Polish oil could help save Germany this winter

According to the German Ministry of Economy and Climate, supplies from the Gdańsk oil terminal and the Polish oil pipelines will help meet Berlin’s energy needs

editor: Grzegorz Adamczyk
author: Piotr Maciążek
A general view of a pumping station at the end of the Druzhba oil pipeline in the east German refinery PCK in Schwedt. (AP Photo/Sven Kaestner, File)

The refinery in Schwedt, Germany, near the Polish border, refines 12 million tons of oil every year. It was built in the 1960s and received its supplies from the Druzhba pipeline, which pumped oil from Russia through Belarus and Poland onward to Germany.

The plant in Schwedt was an object of interest for Polish fuel companies for many years, especially since 2015 when the Russian Rosneft began to take control of that refinery; this was something that looked like a political rather than business venture, aimed at bypassing the Polish land route by supplying the refinery by sea via the German Baltic port of Rostock. 

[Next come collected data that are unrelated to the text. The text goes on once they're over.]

(** They differ on a call without candidates whose fingerprint is
    cached: tested first, the empty list raises; looked for first, the
    cached model is returned. *)
Remark routes_differ_without_candidates :
  (route Scenario.cfg "hello" "u1" Free None [] None Scenario.cached).1
  = Raised NoEligibleModelsError
  /\ (route_cache_first Scenario.cfg "hello" "u1" Free None [] None Scenario.cached).1
     = Returned (mkRoutingDecision "modelA" "cache_hit" Float64.one None false).
Proof. split; reflexivity. Qed.



End Engine_facts.

(* ===================================================================== *)
(** * The constructors of the schemas, field by field *)
(* ===================================================================== *)

Module constructors_facts.

Import schemas.

(** Every combination of passed and omitted arguments, computed. *)
Ltac by_kwargs :=
  repeat match goal with a : kwarg _ |- _ => destruct a end;
  cbn;
  (split;
    [ split;
      [ intros [? H]; first [discriminate H | reflexivity]
      | intros H; first [discriminate H | eexists; reflexivity] ]
    | split;
      [ reflexivity
      | intros ? H;
        first [discriminate H | inversion H; subst; cbn; repeat split; reflexivity] ] ]).

(** X1.  ChatRequest: the call succeeds exactly when [query] and [user_id]
    are passed; otherwise it reports each of the two that is missing, in
    that order; and the request it returns holds every argument as
    passed, [user_tier] included (an explicit [None], or a string that
    names no tier, is kept; the default "free" is for the omitted
    argument only). *)
Theorem ChatRequest_init_spec
  (q u : kwarg string) (c t : kwarg (option string)) :
  ((exists r, ChatRequest_init q u c t = Valid r) <-> passed q && passed u = true)
  /\ errors_of (ChatRequest_init q u c t)
     = missing_fields (if_omitted "query" q ++ if_omitted "user_id" u)
  /\ (forall r, ChatRequest_init q u c t = Valid r ->
        q = Passed (query r) /\ u = Passed (user_id r)
        /\ context r = value_or None c
        /\ user_tier r = value_or (Some "free"%string) t).
Proof. by_kwargs. Qed.

(** X2.  ChatResponse: [response], [model_used] and [latency_ms] are
    required, missing ones are reported in that order, and
    [routing_metadata] is [None] unless passed; the latency is kept
    whatever float it is. *)
Theorem ChatResponse_init_spec
  (r m : kwarg string) (l : kwarg float) (md : kwarg (option Dict)) :
  ((exists x, ChatResponse.init r m l md = Valid x)
     <-> passed r && passed m && passed l = true)
  /\ errors_of (ChatResponse.init r m l md)
     = missing_fields (if_omitted "response" r ++ if_omitted "model_used" m
                       ++ if_omitted "latency_ms" l)
  /\ (forall x, ChatResponse.init r m l md = Valid x ->
        r = Passed (ChatResponse.response x)
        /\ m = Passed (ChatResponse.model_used x)
        /\ l = Passed (ChatResponse.latency_ms x)
        /\ ChatResponse.routing_metadata x = value_or None md).
Proof. by_kwargs. Qed.

(** X3.  QueryFeatures: the four counts and the four flags are required,
    missing ones are reported in declaration order, and [embedding_id]
    is [None] unless passed. *)
Theorem QueryFeatures_init_spec
  (tc ql wc sc : kwarg Z) (c a v b : kwarg bool) (emb : kwarg (option string)) :
  ((exists qf, QueryFeatures_init tc ql wc sc c a v b emb = Valid qf)
     <-> passed tc && passed ql && passed wc && passed sc
         && passed c && passed a && passed v && passed b = true)
  /\ errors_of (QueryFeatures_init tc ql wc sc c a v b emb)
     = missing_fields
         (if_omitted "token_count" tc ++ if_omitted "query_length" ql
          ++ if_omitted "word_count" wc ++ if_omitted "sentence_count" sc
          ++ if_omitted "is_coding" c ++ if_omitted "is_analytical" a
          ++ if_omitted "is_creative" v ++ if_omitted "has_code_block" b)
  /\ (forall qf, QueryFeatures_init tc ql wc sc c a v b emb = Valid qf ->
        tc = Passed (token_count qf) /\ ql = Passed (query_length qf)
        /\ wc = Passed (word_count qf) /\ sc = Passed (sentence_count qf)
        /\ c = Passed (is_coding qf) /\ a = Passed (is_analytical qf)
        /\ v = Passed (is_creative qf) /\ b = Passed (has_code_block qf)
        /\ embedding_id qf = value_or None emb).
Proof. by_kwargs. Qed.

Additionally, there was a risk for the Polish market due to the country being flooded by cheaper fuel from Russia. 

The war in Ukraine was a game changer. It forced Western states to sanction Russian oil. These sanctions take effect in December and cover all sea routes. They only exclude some land routes via pipelines as a result of Hungarian objections to blanket sanctions.

Nevertheless, Germany and Poland are both reducing their oil purchases already. Polish fuel giant PKN Orlen has since April of this year reduced its use of Russian oil by 20 percent; only 30 percent of its oil imports are now from Russia, a figure that as recently as 2014 was 70 percent. 

The German government made its first decision regarding the Schwedt refinery in September of this year. The assets of the refinery were seized by the Federal Network Agency in a move to ensure energy security. German Chancellor Olaf Scholtz said he regards this decision as final. The refinery in the long term is to be supplied through the port in Rostock, but in the short term, it will be obtaining its supplies from the pipeline network integrated with the oil terminal in Gdańsk. 

Talks between Poland and Germany on reducing dependence on Russian oil took place in April. Germany was anxious to increase supplies from the Gdansk terminal and the Polish pipeline network.

The Polish government made this conditional on Germany wresting away control of the Schwedt refinery from Russian capital. This has still not been resolved, but Poland’s decision to begin supplies through Gdańsk is to be taken as a gesture of goodwill on Poland’s part.

Poland maintains its readiness to maximize energy cooperation but continues to press for Russian capital to be removed from Schwedt. No one denies the Schwedt refinery is of interest to Poland’s fuel giant PKN Orlen, which already has a network of fuel stations in Germany responsible for 12 percent of the company’s income.